→ **Records**
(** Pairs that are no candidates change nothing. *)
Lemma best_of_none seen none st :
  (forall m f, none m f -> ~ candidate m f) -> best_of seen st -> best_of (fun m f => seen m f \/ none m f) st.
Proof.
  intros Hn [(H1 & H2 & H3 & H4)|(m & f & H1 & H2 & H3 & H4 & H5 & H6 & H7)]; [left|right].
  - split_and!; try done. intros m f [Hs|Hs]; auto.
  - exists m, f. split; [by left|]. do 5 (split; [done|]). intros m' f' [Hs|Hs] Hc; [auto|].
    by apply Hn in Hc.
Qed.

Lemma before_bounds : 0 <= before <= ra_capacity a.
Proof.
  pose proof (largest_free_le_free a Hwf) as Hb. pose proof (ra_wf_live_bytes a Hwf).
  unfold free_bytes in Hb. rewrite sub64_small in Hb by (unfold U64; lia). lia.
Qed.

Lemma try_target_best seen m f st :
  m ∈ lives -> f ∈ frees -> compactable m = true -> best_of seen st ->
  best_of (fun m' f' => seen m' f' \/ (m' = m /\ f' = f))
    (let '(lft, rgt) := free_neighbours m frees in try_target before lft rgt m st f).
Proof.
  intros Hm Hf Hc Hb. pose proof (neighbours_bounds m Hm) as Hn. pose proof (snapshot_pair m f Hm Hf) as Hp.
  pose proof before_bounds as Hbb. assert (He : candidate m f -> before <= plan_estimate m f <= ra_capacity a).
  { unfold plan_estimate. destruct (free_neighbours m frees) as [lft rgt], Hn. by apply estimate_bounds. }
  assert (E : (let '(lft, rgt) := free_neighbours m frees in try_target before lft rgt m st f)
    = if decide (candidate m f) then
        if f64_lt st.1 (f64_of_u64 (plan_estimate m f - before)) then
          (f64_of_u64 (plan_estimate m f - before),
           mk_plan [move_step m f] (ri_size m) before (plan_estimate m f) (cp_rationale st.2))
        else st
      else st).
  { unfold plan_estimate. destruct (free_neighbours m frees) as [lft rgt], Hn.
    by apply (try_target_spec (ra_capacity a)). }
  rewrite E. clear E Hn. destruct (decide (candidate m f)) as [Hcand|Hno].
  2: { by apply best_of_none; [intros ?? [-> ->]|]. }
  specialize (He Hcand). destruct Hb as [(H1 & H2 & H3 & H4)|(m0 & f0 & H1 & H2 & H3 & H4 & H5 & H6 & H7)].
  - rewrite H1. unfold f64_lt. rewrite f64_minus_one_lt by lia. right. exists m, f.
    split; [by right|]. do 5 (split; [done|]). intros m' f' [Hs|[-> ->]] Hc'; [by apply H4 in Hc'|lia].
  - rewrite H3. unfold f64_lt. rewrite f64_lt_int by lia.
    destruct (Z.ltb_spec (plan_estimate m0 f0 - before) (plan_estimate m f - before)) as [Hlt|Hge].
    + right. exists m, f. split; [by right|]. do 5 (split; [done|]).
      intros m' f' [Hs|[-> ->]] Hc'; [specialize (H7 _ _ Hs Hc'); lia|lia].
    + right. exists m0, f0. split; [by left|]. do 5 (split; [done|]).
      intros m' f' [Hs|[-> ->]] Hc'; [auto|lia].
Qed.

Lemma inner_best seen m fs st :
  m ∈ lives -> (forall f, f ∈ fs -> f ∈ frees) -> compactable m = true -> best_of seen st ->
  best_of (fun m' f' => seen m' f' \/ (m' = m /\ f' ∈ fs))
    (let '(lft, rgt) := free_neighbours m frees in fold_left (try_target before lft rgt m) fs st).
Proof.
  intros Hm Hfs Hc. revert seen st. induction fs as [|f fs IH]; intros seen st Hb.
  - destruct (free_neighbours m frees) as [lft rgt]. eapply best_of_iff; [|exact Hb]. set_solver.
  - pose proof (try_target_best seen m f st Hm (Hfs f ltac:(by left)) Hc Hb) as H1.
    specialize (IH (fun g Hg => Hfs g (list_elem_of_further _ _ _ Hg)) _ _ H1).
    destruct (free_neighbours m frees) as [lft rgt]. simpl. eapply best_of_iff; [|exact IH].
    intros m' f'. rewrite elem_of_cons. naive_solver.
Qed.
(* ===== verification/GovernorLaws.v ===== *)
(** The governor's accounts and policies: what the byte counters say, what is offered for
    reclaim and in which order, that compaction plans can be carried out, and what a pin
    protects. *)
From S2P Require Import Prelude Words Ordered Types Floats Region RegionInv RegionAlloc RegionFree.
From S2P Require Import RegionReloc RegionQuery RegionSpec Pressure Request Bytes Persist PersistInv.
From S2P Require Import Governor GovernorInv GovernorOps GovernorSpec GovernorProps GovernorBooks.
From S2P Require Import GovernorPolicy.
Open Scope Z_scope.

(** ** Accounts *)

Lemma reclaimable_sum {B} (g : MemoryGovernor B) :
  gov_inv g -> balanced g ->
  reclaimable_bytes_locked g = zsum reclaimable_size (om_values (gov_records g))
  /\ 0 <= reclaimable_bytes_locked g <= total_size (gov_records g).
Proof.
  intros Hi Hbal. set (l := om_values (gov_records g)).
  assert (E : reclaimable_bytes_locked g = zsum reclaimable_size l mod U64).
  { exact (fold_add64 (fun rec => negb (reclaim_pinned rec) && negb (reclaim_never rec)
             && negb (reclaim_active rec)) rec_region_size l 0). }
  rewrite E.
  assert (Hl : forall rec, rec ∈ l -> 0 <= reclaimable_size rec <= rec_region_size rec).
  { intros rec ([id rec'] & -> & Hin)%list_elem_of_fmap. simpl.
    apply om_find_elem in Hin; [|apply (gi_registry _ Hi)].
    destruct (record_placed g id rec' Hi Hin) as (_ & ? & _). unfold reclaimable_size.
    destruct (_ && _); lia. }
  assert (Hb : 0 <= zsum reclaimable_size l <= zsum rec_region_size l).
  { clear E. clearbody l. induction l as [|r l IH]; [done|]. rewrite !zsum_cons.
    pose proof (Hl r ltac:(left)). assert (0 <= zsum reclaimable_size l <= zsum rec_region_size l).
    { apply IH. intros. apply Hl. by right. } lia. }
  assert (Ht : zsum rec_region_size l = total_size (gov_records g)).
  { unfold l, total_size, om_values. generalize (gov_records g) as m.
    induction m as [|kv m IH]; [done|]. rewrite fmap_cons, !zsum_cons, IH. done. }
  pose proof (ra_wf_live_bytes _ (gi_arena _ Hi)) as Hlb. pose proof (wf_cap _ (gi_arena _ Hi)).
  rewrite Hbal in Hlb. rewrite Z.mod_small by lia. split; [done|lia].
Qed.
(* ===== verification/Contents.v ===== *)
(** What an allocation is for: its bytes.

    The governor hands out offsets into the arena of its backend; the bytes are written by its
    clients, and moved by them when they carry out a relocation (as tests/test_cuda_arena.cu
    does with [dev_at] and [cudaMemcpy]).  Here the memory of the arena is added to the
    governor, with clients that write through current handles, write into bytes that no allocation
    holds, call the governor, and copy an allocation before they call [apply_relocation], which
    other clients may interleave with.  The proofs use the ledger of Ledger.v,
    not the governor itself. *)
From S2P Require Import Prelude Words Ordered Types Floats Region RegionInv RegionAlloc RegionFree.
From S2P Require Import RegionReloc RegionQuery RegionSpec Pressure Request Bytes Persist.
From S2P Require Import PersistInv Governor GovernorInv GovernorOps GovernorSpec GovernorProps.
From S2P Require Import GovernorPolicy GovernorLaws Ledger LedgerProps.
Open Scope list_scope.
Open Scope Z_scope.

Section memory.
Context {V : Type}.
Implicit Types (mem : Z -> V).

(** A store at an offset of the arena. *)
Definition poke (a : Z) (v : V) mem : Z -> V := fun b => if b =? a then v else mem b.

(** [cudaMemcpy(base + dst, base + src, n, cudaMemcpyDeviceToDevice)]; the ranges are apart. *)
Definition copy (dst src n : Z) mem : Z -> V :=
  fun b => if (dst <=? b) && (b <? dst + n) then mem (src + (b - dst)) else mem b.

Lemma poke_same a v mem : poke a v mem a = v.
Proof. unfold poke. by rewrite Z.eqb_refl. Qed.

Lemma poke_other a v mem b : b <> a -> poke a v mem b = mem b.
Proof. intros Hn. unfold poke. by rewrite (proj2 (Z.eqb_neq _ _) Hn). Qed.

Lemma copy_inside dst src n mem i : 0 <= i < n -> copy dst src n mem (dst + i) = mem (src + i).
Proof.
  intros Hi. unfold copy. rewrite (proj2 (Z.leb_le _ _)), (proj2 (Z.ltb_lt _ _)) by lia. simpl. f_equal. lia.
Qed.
==
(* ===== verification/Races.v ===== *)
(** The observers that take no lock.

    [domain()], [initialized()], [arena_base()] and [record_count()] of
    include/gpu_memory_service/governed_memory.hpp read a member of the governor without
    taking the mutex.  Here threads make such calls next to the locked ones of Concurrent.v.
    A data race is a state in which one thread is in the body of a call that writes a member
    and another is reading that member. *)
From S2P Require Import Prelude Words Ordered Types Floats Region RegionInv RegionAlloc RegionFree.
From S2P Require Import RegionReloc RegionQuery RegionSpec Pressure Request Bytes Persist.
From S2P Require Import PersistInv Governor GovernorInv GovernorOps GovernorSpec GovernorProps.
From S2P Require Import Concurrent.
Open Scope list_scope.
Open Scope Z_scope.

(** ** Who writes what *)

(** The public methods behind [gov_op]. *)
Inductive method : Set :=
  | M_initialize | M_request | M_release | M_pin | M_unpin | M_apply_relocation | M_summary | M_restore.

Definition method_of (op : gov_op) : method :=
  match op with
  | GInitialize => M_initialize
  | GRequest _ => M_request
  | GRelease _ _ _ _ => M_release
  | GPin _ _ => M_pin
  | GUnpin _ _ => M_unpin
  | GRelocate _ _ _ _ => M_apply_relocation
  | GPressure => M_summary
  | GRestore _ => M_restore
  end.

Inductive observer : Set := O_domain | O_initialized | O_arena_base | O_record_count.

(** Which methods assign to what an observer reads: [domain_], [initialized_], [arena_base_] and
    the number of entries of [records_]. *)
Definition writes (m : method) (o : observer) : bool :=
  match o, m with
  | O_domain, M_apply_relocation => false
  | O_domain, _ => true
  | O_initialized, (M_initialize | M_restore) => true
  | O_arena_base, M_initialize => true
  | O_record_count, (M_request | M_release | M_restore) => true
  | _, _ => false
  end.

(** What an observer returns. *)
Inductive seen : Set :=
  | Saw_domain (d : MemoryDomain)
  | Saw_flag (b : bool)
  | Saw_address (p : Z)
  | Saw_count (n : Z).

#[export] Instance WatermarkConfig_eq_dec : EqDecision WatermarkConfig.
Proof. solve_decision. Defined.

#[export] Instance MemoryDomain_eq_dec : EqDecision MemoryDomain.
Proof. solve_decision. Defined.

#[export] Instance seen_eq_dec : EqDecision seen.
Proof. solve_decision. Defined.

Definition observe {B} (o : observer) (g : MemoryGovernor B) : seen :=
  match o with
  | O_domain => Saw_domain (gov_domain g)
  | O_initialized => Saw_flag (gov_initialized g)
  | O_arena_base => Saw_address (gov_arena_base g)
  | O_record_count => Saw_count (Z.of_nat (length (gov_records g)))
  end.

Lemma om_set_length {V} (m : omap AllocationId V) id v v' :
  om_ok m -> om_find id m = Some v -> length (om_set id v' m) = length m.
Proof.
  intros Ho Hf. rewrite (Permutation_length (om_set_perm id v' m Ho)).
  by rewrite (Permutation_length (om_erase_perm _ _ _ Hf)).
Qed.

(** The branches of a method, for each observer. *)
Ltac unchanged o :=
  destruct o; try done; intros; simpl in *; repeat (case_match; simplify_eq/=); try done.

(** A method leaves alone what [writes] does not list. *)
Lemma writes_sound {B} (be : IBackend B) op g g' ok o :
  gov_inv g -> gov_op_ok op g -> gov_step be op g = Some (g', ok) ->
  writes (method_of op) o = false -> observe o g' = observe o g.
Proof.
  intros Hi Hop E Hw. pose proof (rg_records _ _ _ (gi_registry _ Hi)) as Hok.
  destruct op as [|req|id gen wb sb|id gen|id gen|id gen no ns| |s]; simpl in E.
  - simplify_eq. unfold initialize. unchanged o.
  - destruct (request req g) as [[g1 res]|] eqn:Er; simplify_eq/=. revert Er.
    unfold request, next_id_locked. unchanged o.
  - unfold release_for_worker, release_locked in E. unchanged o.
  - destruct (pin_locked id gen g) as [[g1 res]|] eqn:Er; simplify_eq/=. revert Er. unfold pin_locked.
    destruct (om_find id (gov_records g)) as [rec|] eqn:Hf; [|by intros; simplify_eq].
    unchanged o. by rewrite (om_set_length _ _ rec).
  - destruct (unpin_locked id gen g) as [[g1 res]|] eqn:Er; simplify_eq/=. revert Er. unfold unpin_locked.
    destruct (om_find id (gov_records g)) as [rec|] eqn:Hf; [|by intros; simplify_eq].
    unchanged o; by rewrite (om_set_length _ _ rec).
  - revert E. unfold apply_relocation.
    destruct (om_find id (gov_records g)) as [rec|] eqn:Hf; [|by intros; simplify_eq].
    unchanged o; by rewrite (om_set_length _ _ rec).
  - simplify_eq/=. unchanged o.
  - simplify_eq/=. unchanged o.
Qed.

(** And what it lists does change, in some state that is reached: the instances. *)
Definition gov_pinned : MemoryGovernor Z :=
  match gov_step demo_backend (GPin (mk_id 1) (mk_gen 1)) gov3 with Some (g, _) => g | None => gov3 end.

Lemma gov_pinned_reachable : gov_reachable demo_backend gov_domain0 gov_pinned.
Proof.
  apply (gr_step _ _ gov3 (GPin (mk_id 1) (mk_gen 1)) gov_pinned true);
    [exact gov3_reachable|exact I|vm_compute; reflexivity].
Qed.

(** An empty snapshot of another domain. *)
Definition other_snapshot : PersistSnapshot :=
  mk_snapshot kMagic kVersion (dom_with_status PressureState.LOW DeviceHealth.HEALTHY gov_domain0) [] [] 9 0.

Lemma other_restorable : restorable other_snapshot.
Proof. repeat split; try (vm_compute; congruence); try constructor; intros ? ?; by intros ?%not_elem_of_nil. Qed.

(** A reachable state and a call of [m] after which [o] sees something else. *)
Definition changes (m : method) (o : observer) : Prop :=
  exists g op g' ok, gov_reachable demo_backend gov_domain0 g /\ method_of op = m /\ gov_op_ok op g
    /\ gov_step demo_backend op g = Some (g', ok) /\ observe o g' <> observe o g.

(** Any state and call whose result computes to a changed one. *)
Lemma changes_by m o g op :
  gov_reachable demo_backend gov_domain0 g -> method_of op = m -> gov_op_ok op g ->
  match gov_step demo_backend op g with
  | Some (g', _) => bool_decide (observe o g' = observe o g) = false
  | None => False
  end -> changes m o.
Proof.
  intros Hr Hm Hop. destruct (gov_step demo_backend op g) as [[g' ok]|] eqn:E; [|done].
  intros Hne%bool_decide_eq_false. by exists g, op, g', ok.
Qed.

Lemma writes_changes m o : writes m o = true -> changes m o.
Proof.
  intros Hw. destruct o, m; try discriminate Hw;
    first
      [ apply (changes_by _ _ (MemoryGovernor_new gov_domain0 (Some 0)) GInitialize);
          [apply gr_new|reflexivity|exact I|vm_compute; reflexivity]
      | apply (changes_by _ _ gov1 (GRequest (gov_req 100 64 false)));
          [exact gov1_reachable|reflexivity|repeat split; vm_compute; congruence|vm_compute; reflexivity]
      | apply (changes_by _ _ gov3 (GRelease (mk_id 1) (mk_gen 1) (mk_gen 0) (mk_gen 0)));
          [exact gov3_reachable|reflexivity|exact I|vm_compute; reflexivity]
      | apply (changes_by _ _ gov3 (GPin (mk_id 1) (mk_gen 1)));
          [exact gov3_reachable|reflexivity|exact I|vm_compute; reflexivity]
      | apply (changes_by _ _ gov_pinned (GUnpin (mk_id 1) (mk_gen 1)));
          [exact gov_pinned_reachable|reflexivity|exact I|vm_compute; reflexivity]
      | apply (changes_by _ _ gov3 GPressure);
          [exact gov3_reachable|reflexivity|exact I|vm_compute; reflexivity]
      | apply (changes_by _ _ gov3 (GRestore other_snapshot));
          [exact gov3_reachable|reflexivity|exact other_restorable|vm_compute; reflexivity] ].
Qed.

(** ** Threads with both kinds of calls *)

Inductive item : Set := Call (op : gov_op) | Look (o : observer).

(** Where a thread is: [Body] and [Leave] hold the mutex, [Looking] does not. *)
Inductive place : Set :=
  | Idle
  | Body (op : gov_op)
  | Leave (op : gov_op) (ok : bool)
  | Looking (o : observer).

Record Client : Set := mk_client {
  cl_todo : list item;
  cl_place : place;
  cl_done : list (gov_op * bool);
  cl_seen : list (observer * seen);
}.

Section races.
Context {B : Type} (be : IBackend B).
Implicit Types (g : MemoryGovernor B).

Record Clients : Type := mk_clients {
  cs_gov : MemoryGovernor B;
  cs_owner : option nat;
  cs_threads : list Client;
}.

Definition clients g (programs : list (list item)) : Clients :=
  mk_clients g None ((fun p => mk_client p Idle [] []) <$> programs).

→ **How to complete this task**
Taking the lines above, repeat exactly those from the line that contains "holds, call the" through the line that contains "Proof. intros Hn.", and both of those lines as well. Include nothing else.

→ **Written solution**
    holds, call the governor, and copy an allocation before they call [apply_relocation], which
    other clients may interleave with.  The proofs use the ledger of Ledger.v,
    not the governor itself. *)
From S2P Require Import Prelude Words Ordered Types Floats Region RegionInv RegionAlloc RegionFree.
From S2P Require Import RegionReloc RegionQuery RegionSpec Pressure Request Bytes Persist.
From S2P Require Import PersistInv Governor GovernorInv GovernorOps GovernorSpec GovernorProps.
From S2P Require Import GovernorPolicy GovernorLaws Ledger LedgerProps.
Open Scope list_scope.
Open Scope Z_scope.

Section memory.
Context {V : Type}.
Implicit Types (mem : Z -> V).

(** A store at an offset of the arena. *)
Definition poke (a : Z) (v : V) mem : Z -> V := fun b => if b =? a then v else mem b.

(** [cudaMemcpy(base + dst, base + src, n, cudaMemcpyDeviceToDevice)]; the ranges are apart. *)
Definition copy (dst src n : Z) mem : Z -> V :=
  fun b => if (dst <=? b) && (b <? dst + n) then mem (src + (b - dst)) else mem b.

Lemma poke_same a v mem : poke a v mem a = v.
Proof. unfold poke. by rewrite Z.eqb_refl. Qed.

Lemma poke_other a v mem b : b <> a -> poke a v mem b = mem b.
Proof. intros Hn. unfold poke. by rewrite (proj2 (Z.eqb_neq _ _) Hn). Qed.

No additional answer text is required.